* **SOURCE DATA**
Start of Block

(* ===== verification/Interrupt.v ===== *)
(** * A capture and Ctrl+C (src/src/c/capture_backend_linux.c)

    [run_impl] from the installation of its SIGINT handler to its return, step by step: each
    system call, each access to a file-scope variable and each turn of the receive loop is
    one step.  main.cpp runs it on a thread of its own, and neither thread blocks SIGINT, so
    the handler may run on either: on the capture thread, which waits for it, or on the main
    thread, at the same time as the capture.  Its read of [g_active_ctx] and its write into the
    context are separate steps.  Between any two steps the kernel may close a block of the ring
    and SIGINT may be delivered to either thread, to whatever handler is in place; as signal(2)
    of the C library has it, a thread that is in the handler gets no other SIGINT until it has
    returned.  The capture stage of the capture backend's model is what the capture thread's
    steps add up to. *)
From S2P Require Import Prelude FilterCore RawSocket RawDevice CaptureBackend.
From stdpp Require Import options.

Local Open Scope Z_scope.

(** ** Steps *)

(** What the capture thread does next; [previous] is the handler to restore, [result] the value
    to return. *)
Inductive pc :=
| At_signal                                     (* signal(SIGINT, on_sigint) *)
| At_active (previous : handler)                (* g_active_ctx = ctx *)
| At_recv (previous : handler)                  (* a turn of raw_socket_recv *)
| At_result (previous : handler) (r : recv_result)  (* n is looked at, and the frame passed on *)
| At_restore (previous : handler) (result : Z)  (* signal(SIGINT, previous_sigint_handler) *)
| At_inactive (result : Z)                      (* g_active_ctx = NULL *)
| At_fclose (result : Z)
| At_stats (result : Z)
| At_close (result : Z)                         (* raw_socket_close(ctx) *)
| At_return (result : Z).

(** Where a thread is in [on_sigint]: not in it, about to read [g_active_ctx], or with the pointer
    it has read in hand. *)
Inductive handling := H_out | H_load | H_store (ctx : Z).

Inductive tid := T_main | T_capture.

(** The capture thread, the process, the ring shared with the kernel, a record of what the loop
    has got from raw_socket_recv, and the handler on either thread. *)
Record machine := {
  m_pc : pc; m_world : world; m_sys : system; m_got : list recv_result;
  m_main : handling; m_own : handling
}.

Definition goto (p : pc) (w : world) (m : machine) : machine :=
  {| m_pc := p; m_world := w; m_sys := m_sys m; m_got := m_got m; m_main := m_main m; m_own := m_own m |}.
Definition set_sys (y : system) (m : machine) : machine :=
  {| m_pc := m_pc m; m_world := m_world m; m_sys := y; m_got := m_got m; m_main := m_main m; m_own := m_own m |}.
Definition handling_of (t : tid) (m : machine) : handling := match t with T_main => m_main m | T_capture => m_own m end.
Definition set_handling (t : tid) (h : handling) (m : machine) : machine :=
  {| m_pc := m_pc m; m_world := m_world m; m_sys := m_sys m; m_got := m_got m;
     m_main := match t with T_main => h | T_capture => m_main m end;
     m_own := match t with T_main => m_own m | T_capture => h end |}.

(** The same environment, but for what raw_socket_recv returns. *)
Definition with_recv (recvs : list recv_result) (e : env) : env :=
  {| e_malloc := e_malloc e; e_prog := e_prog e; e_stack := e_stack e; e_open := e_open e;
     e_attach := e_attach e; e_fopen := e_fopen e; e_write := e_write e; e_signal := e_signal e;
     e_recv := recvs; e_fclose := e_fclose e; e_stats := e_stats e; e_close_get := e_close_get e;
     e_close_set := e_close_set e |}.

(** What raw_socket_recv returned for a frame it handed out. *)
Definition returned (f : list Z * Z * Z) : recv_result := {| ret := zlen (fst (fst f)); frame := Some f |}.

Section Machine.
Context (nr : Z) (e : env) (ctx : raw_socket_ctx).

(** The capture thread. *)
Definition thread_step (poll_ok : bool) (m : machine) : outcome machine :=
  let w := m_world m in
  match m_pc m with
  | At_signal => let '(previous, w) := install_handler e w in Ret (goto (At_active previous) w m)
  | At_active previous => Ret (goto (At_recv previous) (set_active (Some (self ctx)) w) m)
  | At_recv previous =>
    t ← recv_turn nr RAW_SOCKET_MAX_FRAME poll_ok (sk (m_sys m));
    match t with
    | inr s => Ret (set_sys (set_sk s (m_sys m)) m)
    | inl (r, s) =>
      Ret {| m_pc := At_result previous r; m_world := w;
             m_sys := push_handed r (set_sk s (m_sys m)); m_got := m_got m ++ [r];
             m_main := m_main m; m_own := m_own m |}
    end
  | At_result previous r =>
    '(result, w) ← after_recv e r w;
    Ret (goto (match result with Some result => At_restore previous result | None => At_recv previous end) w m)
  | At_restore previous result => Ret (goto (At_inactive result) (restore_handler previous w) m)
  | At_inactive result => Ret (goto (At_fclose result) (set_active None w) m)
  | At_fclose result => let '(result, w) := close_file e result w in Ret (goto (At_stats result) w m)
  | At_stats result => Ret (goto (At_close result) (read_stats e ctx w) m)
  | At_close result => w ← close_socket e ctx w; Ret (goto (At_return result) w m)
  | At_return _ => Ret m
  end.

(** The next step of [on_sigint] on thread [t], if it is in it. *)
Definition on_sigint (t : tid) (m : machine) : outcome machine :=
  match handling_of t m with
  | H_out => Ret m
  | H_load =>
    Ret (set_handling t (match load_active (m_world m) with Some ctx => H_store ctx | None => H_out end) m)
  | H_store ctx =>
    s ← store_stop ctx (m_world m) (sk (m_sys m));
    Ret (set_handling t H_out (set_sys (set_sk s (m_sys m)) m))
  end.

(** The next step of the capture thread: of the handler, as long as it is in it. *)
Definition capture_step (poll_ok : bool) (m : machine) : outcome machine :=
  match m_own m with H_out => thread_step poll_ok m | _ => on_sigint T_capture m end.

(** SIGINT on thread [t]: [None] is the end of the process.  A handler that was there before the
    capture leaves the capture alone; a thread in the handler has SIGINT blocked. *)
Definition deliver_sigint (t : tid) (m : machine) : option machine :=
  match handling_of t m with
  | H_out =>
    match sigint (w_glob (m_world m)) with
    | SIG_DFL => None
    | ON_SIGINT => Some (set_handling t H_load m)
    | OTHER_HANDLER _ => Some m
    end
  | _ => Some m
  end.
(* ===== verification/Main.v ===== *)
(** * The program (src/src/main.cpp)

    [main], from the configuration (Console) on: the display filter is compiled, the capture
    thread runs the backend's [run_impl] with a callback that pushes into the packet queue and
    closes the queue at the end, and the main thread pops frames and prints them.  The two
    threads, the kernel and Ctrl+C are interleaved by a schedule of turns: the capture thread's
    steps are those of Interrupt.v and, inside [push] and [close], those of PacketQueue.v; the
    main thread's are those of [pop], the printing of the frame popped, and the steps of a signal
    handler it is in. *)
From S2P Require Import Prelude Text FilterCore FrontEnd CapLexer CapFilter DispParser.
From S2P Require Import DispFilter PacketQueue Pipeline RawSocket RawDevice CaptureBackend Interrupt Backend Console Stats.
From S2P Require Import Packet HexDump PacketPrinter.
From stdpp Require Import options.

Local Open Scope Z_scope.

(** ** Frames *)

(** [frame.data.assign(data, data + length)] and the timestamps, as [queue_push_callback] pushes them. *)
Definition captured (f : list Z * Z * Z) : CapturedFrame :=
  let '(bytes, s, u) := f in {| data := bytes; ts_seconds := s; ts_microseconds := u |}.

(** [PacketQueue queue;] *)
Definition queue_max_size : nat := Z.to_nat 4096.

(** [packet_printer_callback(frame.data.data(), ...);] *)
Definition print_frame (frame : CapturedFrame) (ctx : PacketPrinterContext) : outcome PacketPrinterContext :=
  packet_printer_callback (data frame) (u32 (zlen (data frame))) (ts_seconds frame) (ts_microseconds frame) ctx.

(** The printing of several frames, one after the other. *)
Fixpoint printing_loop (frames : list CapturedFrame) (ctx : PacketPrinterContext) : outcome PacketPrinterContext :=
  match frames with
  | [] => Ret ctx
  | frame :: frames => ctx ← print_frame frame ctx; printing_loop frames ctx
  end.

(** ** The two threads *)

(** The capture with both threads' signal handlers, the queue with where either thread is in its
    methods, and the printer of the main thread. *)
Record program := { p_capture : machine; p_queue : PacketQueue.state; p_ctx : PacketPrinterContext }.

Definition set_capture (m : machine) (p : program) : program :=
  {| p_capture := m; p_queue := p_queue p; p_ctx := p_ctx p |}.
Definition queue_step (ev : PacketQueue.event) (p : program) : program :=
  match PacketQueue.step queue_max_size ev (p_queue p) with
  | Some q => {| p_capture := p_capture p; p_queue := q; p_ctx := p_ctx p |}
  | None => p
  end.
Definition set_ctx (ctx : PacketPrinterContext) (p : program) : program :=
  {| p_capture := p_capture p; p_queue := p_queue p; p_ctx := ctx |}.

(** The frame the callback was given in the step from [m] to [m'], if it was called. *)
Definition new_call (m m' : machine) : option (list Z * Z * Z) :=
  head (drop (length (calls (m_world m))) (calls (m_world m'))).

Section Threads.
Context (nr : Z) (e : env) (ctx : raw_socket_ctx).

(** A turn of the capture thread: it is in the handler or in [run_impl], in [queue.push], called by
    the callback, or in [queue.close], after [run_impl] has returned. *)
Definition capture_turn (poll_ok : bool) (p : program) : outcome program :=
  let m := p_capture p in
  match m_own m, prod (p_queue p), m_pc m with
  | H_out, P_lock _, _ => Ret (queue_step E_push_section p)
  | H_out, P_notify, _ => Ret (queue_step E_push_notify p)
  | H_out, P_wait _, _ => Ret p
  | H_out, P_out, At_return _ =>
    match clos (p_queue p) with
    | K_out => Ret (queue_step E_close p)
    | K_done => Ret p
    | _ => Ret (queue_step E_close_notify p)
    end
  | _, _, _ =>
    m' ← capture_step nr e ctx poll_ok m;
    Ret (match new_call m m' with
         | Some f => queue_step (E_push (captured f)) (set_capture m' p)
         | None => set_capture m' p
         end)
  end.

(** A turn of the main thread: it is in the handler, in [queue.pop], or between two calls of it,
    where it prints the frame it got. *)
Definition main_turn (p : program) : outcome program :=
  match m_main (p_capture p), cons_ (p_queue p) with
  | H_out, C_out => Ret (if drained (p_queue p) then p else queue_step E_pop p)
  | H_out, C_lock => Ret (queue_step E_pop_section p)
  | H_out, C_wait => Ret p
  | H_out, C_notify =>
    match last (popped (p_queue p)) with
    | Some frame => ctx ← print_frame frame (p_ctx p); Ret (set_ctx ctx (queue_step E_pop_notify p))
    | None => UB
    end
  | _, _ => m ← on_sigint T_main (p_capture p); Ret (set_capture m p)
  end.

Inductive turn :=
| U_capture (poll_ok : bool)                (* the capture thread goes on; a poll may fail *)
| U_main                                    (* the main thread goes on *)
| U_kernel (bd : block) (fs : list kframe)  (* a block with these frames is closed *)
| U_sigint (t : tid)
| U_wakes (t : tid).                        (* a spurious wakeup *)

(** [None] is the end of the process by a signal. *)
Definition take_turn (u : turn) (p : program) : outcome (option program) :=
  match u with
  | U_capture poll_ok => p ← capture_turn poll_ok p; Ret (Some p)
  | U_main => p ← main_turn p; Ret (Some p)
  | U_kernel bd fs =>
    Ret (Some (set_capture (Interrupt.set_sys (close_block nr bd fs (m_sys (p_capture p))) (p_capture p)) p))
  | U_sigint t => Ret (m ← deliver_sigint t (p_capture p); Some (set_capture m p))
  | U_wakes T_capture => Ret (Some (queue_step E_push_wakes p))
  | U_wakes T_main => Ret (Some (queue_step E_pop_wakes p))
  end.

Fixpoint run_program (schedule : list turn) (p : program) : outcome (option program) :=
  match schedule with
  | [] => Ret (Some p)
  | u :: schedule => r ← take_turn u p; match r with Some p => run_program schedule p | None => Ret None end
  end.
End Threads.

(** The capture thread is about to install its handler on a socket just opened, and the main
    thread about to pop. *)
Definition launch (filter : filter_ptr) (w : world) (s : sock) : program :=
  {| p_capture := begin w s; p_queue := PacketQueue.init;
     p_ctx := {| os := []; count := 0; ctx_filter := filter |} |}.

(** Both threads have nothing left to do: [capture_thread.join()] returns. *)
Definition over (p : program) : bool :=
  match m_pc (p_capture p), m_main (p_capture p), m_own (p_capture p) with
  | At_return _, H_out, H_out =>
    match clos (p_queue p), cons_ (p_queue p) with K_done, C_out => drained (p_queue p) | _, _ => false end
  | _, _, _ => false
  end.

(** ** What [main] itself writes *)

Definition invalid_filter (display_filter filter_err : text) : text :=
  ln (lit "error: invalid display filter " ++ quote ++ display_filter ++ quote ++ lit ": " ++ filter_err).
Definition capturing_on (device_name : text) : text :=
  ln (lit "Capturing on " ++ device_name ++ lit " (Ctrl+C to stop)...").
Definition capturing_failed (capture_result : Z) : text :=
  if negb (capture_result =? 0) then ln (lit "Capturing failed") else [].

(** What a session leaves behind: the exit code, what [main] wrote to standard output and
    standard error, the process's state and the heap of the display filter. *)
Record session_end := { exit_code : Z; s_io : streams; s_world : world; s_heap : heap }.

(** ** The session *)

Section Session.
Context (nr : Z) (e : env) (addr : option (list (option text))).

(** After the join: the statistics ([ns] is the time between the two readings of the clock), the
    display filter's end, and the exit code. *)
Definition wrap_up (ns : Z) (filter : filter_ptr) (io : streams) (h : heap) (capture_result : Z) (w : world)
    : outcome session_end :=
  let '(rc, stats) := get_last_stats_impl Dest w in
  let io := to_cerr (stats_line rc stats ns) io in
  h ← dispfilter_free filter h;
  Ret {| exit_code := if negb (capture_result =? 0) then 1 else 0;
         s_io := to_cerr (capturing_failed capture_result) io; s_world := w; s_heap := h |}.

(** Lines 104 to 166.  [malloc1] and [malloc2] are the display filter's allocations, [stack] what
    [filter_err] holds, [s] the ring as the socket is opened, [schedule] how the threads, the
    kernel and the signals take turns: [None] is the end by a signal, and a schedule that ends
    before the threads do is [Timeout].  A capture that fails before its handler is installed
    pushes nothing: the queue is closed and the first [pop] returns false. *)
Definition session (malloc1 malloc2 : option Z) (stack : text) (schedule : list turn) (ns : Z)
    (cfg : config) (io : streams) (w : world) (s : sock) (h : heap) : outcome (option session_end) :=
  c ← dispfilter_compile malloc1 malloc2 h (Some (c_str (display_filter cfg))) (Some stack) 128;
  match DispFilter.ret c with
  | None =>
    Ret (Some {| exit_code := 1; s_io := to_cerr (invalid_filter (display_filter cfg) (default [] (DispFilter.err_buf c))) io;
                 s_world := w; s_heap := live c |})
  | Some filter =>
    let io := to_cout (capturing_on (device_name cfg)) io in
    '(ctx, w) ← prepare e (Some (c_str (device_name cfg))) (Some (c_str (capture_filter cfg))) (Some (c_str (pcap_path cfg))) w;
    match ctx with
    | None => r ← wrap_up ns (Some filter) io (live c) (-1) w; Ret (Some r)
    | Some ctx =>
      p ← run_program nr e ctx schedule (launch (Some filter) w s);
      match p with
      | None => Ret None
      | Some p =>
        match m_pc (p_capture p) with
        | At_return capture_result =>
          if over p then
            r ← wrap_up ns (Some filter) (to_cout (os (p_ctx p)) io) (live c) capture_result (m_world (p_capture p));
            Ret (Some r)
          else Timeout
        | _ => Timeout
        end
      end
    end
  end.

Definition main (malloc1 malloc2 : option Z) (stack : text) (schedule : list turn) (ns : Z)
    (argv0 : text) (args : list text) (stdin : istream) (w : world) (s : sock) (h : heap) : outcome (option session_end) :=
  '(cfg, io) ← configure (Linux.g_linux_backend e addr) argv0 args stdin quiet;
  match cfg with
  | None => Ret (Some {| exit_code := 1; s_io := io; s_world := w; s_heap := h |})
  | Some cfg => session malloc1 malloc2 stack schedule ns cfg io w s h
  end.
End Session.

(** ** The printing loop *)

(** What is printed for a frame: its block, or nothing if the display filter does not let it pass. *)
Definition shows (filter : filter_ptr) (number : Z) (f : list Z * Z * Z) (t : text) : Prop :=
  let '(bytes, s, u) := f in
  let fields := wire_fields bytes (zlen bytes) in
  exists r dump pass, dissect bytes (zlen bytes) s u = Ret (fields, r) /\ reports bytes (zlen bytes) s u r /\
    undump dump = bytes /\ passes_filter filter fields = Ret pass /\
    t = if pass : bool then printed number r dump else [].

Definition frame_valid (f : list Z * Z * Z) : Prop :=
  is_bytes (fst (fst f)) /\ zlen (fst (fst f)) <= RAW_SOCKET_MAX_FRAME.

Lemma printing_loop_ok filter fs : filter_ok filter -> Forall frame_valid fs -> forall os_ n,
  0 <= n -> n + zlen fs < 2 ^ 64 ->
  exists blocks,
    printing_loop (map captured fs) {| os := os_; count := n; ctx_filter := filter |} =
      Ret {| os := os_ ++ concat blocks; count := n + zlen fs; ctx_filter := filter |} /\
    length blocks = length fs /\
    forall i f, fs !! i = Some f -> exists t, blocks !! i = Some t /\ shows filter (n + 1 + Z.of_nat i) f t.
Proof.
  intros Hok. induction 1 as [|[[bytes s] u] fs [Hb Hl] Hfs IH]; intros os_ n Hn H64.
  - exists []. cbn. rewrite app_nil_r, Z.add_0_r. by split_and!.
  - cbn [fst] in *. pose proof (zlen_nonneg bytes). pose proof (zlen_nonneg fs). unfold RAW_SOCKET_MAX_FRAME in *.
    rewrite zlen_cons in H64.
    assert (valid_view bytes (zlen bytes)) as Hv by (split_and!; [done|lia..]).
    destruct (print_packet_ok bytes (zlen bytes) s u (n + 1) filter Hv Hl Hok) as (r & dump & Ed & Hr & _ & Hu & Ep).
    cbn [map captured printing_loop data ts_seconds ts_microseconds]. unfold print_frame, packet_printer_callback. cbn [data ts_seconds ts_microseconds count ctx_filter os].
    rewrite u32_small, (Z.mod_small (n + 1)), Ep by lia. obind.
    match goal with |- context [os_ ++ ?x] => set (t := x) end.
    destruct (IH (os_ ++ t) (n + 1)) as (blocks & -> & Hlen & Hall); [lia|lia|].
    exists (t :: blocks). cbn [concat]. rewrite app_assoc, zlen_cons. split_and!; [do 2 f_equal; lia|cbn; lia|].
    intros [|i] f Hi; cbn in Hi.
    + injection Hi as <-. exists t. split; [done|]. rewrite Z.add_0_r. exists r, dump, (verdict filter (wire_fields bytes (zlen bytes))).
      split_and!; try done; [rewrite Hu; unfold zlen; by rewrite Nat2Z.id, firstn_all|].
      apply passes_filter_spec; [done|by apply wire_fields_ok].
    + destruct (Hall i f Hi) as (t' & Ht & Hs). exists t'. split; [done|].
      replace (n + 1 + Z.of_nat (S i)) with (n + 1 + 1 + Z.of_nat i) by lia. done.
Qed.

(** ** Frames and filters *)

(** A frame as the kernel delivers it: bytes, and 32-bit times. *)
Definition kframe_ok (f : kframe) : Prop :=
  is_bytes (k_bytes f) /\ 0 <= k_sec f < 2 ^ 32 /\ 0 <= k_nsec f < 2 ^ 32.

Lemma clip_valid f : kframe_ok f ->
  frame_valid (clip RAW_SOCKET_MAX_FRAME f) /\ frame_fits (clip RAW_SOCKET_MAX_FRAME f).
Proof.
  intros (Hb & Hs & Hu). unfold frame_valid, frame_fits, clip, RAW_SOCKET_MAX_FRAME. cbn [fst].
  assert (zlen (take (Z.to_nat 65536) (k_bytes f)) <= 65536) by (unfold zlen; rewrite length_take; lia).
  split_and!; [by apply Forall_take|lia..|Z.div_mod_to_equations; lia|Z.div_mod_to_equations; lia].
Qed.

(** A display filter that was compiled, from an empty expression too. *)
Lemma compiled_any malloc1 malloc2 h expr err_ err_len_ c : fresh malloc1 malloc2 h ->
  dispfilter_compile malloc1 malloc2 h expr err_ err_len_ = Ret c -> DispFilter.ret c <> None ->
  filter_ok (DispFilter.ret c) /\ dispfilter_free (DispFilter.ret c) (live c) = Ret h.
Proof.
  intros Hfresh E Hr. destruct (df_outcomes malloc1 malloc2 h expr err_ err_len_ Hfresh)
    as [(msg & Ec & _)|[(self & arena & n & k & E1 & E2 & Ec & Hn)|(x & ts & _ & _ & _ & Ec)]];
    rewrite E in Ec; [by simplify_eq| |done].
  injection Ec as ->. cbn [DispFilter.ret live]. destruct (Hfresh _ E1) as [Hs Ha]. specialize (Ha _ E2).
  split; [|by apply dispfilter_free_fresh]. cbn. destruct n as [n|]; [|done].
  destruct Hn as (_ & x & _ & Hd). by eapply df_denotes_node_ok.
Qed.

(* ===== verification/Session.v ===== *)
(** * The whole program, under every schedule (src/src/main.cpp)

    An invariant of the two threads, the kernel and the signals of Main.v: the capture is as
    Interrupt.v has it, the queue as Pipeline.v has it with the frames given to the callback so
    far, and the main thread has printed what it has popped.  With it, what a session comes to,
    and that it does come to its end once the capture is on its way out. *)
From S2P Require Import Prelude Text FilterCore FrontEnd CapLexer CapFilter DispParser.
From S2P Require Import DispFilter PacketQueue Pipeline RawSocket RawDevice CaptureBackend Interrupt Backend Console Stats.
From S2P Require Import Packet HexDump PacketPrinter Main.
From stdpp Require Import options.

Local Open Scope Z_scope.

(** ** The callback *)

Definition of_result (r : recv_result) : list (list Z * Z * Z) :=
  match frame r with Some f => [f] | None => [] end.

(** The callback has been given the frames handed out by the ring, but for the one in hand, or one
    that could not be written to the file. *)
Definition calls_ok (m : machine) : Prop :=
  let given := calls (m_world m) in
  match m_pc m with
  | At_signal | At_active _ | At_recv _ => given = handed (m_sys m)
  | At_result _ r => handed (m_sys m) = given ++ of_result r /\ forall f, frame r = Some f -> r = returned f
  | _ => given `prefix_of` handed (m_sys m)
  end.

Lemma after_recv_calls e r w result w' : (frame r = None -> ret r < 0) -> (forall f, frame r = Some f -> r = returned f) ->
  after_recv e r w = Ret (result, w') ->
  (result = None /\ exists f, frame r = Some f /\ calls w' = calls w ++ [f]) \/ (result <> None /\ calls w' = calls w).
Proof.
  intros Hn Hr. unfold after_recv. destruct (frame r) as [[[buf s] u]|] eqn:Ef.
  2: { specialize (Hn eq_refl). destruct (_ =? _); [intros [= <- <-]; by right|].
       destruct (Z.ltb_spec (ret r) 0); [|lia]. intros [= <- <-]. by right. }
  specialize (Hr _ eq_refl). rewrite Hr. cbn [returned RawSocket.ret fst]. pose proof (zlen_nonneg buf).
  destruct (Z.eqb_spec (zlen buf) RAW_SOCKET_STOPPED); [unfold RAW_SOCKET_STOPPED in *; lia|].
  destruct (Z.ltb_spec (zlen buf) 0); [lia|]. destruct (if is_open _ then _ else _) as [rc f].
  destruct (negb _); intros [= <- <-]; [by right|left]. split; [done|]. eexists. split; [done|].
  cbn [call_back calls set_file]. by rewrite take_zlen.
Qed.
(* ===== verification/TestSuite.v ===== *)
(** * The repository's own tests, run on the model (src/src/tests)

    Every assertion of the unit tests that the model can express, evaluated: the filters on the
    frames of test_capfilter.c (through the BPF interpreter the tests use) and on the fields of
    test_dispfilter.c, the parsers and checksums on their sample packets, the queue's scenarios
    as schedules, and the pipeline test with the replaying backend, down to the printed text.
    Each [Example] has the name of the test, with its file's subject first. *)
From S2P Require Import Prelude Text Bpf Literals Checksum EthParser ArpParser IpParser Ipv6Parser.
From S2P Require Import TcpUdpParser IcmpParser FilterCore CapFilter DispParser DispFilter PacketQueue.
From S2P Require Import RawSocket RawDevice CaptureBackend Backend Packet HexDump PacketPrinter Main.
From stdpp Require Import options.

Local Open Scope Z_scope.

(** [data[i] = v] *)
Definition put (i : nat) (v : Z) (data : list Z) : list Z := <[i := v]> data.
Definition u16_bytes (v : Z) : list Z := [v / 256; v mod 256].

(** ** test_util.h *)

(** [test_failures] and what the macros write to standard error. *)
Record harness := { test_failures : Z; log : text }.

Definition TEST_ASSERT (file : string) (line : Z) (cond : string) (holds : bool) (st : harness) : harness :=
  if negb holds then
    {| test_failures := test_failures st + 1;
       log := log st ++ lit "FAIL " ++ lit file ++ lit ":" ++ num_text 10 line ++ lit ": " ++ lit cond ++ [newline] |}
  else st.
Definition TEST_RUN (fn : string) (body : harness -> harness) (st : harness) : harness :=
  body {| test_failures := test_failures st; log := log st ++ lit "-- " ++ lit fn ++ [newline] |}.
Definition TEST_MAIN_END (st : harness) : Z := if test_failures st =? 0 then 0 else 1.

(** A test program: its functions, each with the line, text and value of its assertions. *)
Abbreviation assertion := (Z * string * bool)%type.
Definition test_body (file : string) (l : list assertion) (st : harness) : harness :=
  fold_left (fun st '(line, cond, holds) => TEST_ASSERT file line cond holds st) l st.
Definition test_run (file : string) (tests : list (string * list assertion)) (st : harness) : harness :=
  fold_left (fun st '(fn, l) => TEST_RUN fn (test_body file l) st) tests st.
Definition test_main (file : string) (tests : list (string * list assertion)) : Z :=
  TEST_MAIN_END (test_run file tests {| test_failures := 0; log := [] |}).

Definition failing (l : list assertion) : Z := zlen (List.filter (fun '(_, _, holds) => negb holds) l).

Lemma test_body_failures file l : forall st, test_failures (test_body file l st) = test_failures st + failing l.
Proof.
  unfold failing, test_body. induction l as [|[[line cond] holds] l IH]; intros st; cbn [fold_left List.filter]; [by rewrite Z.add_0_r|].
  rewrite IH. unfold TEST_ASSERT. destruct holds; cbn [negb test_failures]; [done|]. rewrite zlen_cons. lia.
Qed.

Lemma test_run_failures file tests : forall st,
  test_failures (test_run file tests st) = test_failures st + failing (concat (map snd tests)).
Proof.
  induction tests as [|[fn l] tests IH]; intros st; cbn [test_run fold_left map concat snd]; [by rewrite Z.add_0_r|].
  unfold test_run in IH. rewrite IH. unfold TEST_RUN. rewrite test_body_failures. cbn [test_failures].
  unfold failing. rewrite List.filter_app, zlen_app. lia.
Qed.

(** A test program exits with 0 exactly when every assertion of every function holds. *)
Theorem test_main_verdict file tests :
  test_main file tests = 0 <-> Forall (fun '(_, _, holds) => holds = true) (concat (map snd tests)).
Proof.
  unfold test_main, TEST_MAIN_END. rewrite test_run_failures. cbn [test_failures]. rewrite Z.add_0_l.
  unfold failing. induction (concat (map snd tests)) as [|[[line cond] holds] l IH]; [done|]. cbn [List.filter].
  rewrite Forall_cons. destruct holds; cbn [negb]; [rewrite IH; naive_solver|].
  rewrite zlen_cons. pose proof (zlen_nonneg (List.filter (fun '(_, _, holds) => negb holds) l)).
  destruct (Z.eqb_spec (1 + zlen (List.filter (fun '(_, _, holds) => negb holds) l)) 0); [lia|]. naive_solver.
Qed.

End of Block

* **GOAL OF THE EXERCISE**
The lines above from the one with "0 <= n -> n + zlen fs < 2 ^ 64 ->" through the one with "Lemma clip_valid f : kframe_ok f ->" are to be duplicated exactly, ends included, with nothing added.

* **SOLUTION BELOW**
  0 <= n -> n + zlen fs < 2 ^ 64 ->
  exists blocks,
    printing_loop (map captured fs) {| os := os_; count := n; ctx_filter := filter |} =
      Ret {| os := os_ ++ concat blocks; count := n + zlen fs; ctx_filter := filter |} /\
    length blocks = length fs /\
    forall i f, fs !! i = Some f -> exists t, blocks !! i = Some t /\ shows filter (n + 1 + Z.of_nat i) f t.
Proof.
  intros Hok. induction 1 as [|[[bytes s] u] fs [Hb Hl] Hfs IH]; intros os_ n Hn H64.
  - exists []. cbn. rewrite app_nil_r, Z.add_0_r. by split_and!.
  - cbn [fst] in *. pose proof (zlen_nonneg bytes). pose proof (zlen_nonneg fs). unfold RAW_SOCKET_MAX_FRAME in *.
    rewrite zlen_cons in H64.
    assert (valid_view bytes (zlen bytes)) as Hv by (split_and!; [done|lia..]).
    destruct (print_packet_ok bytes (zlen bytes) s u (n + 1) filter Hv Hl Hok) as (r & dump & Ed & Hr & _ & Hu & Ep).
    cbn [map captured printing_loop data ts_seconds ts_microseconds]. unfold print_frame, packet_printer_callback. cbn [data ts_seconds ts_microseconds count ctx_filter os].
    rewrite u32_small, (Z.mod_small (n + 1)), Ep by lia. obind.
    match goal with |- context [os_ ++ ?x] => set (t := x) end.
    destruct (IH (os_ ++ t) (n + 1)) as (blocks & -> & Hlen & Hall); [lia|lia|].
    exists (t :: blocks). cbn [concat]. rewrite app_assoc, zlen_cons. split_and!; [do 2 f_equal; lia|cbn; lia|].
    intros [|i] f Hi; cbn in Hi.
    + injection Hi as <-. exists t. split; [done|]. rewrite Z.add_0_r. exists r, dump, (verdict filter (wire_fields bytes (zlen bytes))).
      split_and!; try done; [rewrite Hu; unfold zlen; by rewrite Nat2Z.id, firstn_all|].
      apply passes_filter_spec; [done|by apply wire_fields_ok].
    + destruct (Hall i f Hi) as (t' & Ht & Hs). exists t'. split; [done|].
      replace (n + 1 + Z.of_nat (S i)) with (n + 1 + 1 + Z.of_nat i) by lia. done.
Qed.

(** ** Frames and filters *)

(** A frame as the kernel delivers it: bytes, and 32-bit times. *)
Definition kframe_ok (f : kframe) : Prop :=
  is_bytes (k_bytes f) /\ 0 <= k_sec f < 2 ^ 32 /\ 0 <= k_nsec f < 2 ^ 32.

Lemma clip_valid f : kframe_ok f ->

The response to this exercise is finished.